The series of articles about Cloud Computing Evolution has ended with a big question unanswered – how to choose the right compute for a specific application. There is a tight relationship between application development and the compute it will run on. To better answer it, this series of articles will be in reverse order. Going from fully managed zero maintenance solutions towards high maintenance ones.

Serverless Compute by default

As I’m an advocate for resilience through maintenance minimization the first part of the series would compare Serverless Compute, Containers and Functions. In my opinion should be the default compute chosen as there would be less server/hardware set up or maintenance is required.
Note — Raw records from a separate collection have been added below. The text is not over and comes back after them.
(** ** C4: the categories of a listing *)

Lemma category_of_listing W name fis c :
  category_of c (listing W name fis) = sort_Sort (select c (placed W name fis)).
Proof.
  destruct (listing_spec W name fis) as (H1 & H2 & H3 & H4).
  destruct c; assumption.
Qed.

Lemma showDir_hidden W e : hidden_name (Name e) = true -> showDir W e = false.
Proof. unfold showDir. now intros ->. Qed.

Lemma filed_spec W name fi :
  filed fi = true ->
  skipped name fi = false /\
  os.IsDir fi && showDir W (entry name fi) = false.
Proof.
  unfold filed, skipped. intros H.
  apply andb_true_iff in H as [H1 H2]. apply negb_true_iff in H1.
  rewrite H1, andb_false_r. split; [reflexivity|].
  apply orb_true_iff in H2 as [H2|H2].
  - apply negb_true_iff in H2. now rewrite H2.
  - rewrite (showDir_hidden W (entry name fi)) by exact H2.
    apply andb_false_r.
Qed.

Lemma place_kind W name fi c :
  filed fi = true ->
  map Name (select c [snd (place W name fi)]) = names_in c [fi].
Proof.
  intros H. destruct (filed_spec W name fi H) as [Hs Hd].
  unfold names_in. cbn [flat_map]. rewrite app_nil_r.
  destruct (isDoc (os.Name fi)) eqn:Hdoc.
  - destruct (place_doc W name fi Hd Hdoc) as (c' & -> & _ & ->).
    cbn. destruct (category_eqb c c'); [|reflexivity].
    cbn. now rewrite titled_Name.
  - rewrite place_plain by assumption. cbn [snd].
    destruct (kind_of_name (os.Name fi)) as [c'|]; [|reflexivity].
    cbn. now destruct (category_eqb c c').
Qed.

Lemma select_cons c p ps : select c (p :: ps) = select c [p] ++ select c ps.
Proof. unfold select. cbn [flat_map]. now rewrite app_nil_r. Qed.

Lemma names_placed W name c fis :
  forallb filed fis = true ->
  map Name (select c (placed W name fis)) = names_in c fis.
Proof.
  induction fis as [|fi rest IH]; intros H; [reflexivity|].
  cbn [forallb] in H. apply andb_true_iff in H as [H1 H2].
  change (placed W name (fi :: rest))
    with (snd (place W name fi) :: placed W name rest).
  rewrite (select_cons c), map_app, place_kind, IH by assumption.
  unfold names_in. cbn [flat_map]. now rewrite app_nil_r.
Qed.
That is effort invested into actual coding and money making [see the Philosophical Layer series]. 

In general, which would later be detailed, there are costs and considerations of choosing whether to go with Serverless Compute by default or not.

The experience required

Setting up a non-serverless compute and infrastructure requires a lot of DevOps related experience with a specific cloud provider. If you do not have the time to learn it or the resources for it, personnel and money, you’d better focus on the business objectives and focus on code/application development and go Serverless.
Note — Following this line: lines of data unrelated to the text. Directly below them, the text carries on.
(** * Solver for the show "Are You the One?": a shallow embedding of solver.py

    The Python module enumerates the perfect matchings of a list of
    contestants, filters them by the lights observed each week, and derives
    probabilities, a next guess and a simulated number of guesses from the
    surviving list.  Each function of solver.py is translated below under its
    own name.

    - a contestant is a [string];
    - a Python [dict] is an association list in insertion order with unique
      keys ([dict_set] overwrites in place or appends);
    - a Python [set] of tuples is a duplicate-free list; the order of the list
      stands for the order in which the set is iterated;
    - an exception is the [Raise] outcome of [result]; a loop that the source
      does not bound runs on fuel and [OutOfFuel] is its third outcome;
    - [random.random()] is a stream of draws threaded through the calls. *)

From Stdlib Require Import String.
From Stdlib Require Import List ZArith Arith Lia Bool Permutation FinFun.
From Stdlib Require Import QArith DecimalString DecimalNat.
Import ListNotations.
Open Scope list_scope.
Open Scope Z_scope.

(** ** Exceptions and outcomes *)

Inductive exn : Type :=
| ValueError (msg : string)
| KeyError (key : string)
| IndexError
| ZeroDivisionError.

Inductive result (A : Type) : Type :=
| Ok (a : A)
| Raise (e : exn)
| OutOfFuel.

Arguments Ok {A} a.
Arguments Raise {A} e.
Arguments OutOfFuel {A}.

Definition bind {A B : Type} (m : result A) (k : A -> result B) : result B :=
  match m with
  | Ok a => k a
  | Raise e => Raise e
  | OutOfFuel => OutOfFuel
  end.

Declare Scope result_scope.
Delimit Scope result_scope with result.
Notation "'do' x <- m ; k" := (bind m (fun x => k))
  (at level 10, x pattern, m at level 100, k at level 200) : result_scope.
Open Scope result_scope.

(** [for x in l: acc = f(acc, x)] where the body may raise. *)
Fixpoint foldM {A B : Type} (f : A -> B -> result A) (l : list B) (a : A)
  : result A :=
  match l with
  | [] => Ok a
  | x :: l' => do a' <- f a x; foldM f l' a'
  end.

(** ** Lists, as Python uses them *)

Definition name := string.
Definition tuple : Type := (name * name)%type.

Definition name_eqb : name -> name -> bool := String.eqb.

Definition tuple_eqb (p q : tuple) : bool :=
  name_eqb (fst p) (fst q) && name_eqb (snd p) (snd q).

(** [x in l] *)
Fixpoint mem (x : name) (l : list name) : bool :=
  match l with
  | [] => false
  | y :: l' => name_eqb x y || mem x l'
  end.

Fixpoint tuple_mem (x : tuple) (l : list tuple) : bool :=
  match l with
  | [] => false
  | y :: l' => tuple_eqb x y || tuple_mem x l'
  end.

(** [l.remove(x)]: drops the first occurrence, [ValueError] when there is
    none. *)
Fixpoint list_remove (x : name) (l : list name) : result (list name) :=
  match l with
  | [] => Raise (ValueError "list.remove(x): x not in list")
  | y :: l' =>
      if name_eqb x y then Ok l'
      else do r <- list_remove x l'; Ok (y :: r)
  end.

(** [l.pop(i)]: the element at index [i] and the list without it,
    [IndexError] when [i] is out of range. *)
Fixpoint pop {A : Type} (i : nat) (l : list A) : result (A * list A) :=
  match l, i with
  | [], _ => Raise IndexError
  | x :: l', O => Ok (x, l')
  | x :: l', S i' => do r <- pop i' l'; Ok (fst r, x :: snd r)
  end.

(** [l[i]] *)
Definition index {A : Type} (l : list A) (i : nat) : result A :=
  match nth_error l i with
  | Some x => Ok x
  | None => Raise IndexError
  end.

(** ** Sets of tuples *)

Definition tset : Type := list tuple.

(** [s.add(x)] *)
Definition set_add (s : tset) (x : tuple) : tset :=
  if tuple_mem x s then s else s ++ [x].

(** [set(l)].  Python iterates a set of tuples of strings in the order of
    their hashes, which differs from run to run; the translation iterates
    it in the order of first occurrence in [l].  The statements about the
    generator are for every list [include], that is for every order. *)
Definition set_of_list (l : list tuple) : tset :=
  fold_left set_add l [].

(** ** Dictionaries *)

Definition dict : Type := list (name * name).

Definition keys (d : dict) : list name := map fst d.
Definition values (d : dict) : list name := map snd d.

Fixpoint lookup (d : dict) (k : name) : option name :=
  match d with
  | [] => None
  | (k', v) :: d' => if name_eqb k k' then Some v else lookup d' k
  end.

(** [d[k]] *)
Definition dict_get (d : dict) (k : name) : result name :=
  match lookup d k with
  | Some v => Ok v
  | None => Raise (KeyError k)
  end.

(** [d[k] = v] *)
Fixpoint dict_set (d : dict) (k v : name) : dict :=
  match d with
  | [] => [(k, v)]
  | (k', v') :: d' =>
      if name_eqb k k' then (k', v) :: d' else (k', v') :: dict_set d' k v
  end.

(** [dict(p)] for a set of tuples [p] *)
Definition dict_of (p : tset) : dict :=
  fold_left (fun d t => dict_set d (fst t) (snd t)) p [].

(** [set(a) != set(b)] compares the two collections as sets. *)
Definition subset (a b : list name) : bool := forallb (fun x => mem x b) a.
Definition same_set (a b : list name) : bool := subset a b && subset b a.

(** ** The feedback of the game *)

(** [_get_lights]: the keys of [guess] on which [guess] and [truth] agree,
    halved.  [truth[p]] raises [KeyError] on a key that [truth] lacks.
    [int(correct / 2)] of a count is its quotient by 2. *)
Definition _get_lights (guess truth : dict) : result Z :=
  do correct <-
     foldM (fun correct p =>
              do g <- dict_get guess p;
              do t <- dict_get truth p;
              Ok (if name_eqb g t then correct + 1 else correct))
           (keys guess) 0;
  Ok (correct / 2).

Definition _correct_number (guess truth : dict) (actually_correct : Z)
  : result bool :=
  do l <- _get_lights guess truth; Ok (l =? actually_correct).

(** ** The generator of matchings *)

(** [_weed_out_wrong_size]: keeps the sets of the largest size. *)
Definition max_len (lst : list tset) : nat :=
  fold_left (fun m s => Nat.max m (length s)) lst O.

Definition _weed_out_wrong_size (lst : list tset) : list tset :=
  if (length lst <=? 1)%nat then lst
  else
    let size := max_len lst in
    filter (fun s => (length s =? size)%nat) lst.

(** The first loop of [_get_all_possible_pairings]: the names of the known
    pairs leave [clone].  The second test reads [people], not [clone], so a
    name already gone makes [clone.remove] raise. *)
Fixpoint remove_known (people clone : list name) (include : tset)
  : result (list name) :=
  match include with
  | [] => Ok clone
  | (a, b) :: include' =>
      do clone1 <- (if mem a clone then list_remove a clone else Ok clone);
      do clone2 <- (if mem b people then list_remove b clone1 else Ok clone1);
      remove_known people clone2 include'
  end.

(** The last loop: every known pair joins every pairing, both ways round. *)
Definition add_known (include : tset) (p : tset) : tset :=
  fold_left (fun p t => set_add (set_add p (fst t, snd t)) (snd t, fst t))
            include p.

Definition in_exclusive_group (first_person other_person : name)
           (exclusive_groups : list (list name)) : bool :=
  existsb (fun g => mem first_person g && mem other_person g)
          exclusive_groups.

(** [pairings_fuel]: the body of [_get_all_possible_pairings]; [fuel] bounds
    the depth of the recursion. *)
Fixpoint pairings_fuel (fuel : nat) (people : list name)
         (include exclude : tset) (exclusive_groups : list (list name))
  : result (list tset) :=
  if (length people =? 0)%nat then Ok []
  else
    match fuel with
    | O => OutOfFuel
    | S fuel' =>
        do clone0 <- remove_known people people include;
        do fc <- pop 0 clone0;
        let first_person := fst fc in
        let clone := snd fc in
        do pairings <-
           foldM (fun pairings i =>
                    do on <- pop i clone;
                    let other_person := fst on in
                    let next_group := snd on in
                    if tuple_mem (first_person, other_person) exclude
                       || tuple_mem (other_person, first_person) exclude
                    then Ok pairings
                    else if in_exclusive_group first_person other_person
                                               exclusive_groups
                    then Ok pairings
                    else
                      do current_group <-
                         pairings_fuel fuel' next_group [] exclude
                                       exclusive_groups;
                      let current_group :=
                        _weed_out_wrong_size current_group in
                      let current_group :=
                        map (fun s =>
                               set_add
                                 (set_add s (first_person, other_person))
                                 (other_person, first_person))
                            current_group in
                      let current_group :=
                        if (length current_group =? 0)%nat
                        then [set_add
                                (set_add [] (first_person, other_person))
                                (other_person, first_person)]
                        else current_group in
                      Ok (pairings ++ current_group))
                 (seq 0 (length clone)) [];
        Ok (map (add_known include) pairings)
    end.

(** The recursion removes two names at each level, so the length of the
    list is fuel enough (see [pairings_fuel_enough]). *)
Definition _get_all_possible_pairings (people : list name)
           (include exclude : tset) (exclusive_groups : list (list name))
  : result (list tset) :=
  pairings_fuel (length people) people include exclude exclusive_groups.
For an application developer, Containers (Serverless or not) require additional basic knowledge of building containers, writing Docker and Compose files and to manage a container registry. This does require practice and it is an acquired skill but one of high market demand and some would say is a must have for every engineer (or at least a backend one).

My personal opinion is that lacking this skill will not prevent me from hiring you, but once you start it’s one of the team’s four must have skills needed to develop and deploy an entire application end-to-end:

  • Dockerfile / compose
  • Infrastructure as a Code tool (Terraform)
  • Write CI/CD pipelines
  • Security/identity management

Fearing to adopt and learn to use Containers will quickly lead you down to bad application development and design decisions which will have grave costs all the way through from thousands of dollars to customer satisfaction. 

Faster, safer delivery

Serverless compute also manage your deployments. It simplifies and hastes the development to production process. The newest CI/CD platforms are Container based, running each step in its own Container. This is another good reason to learn about Containers.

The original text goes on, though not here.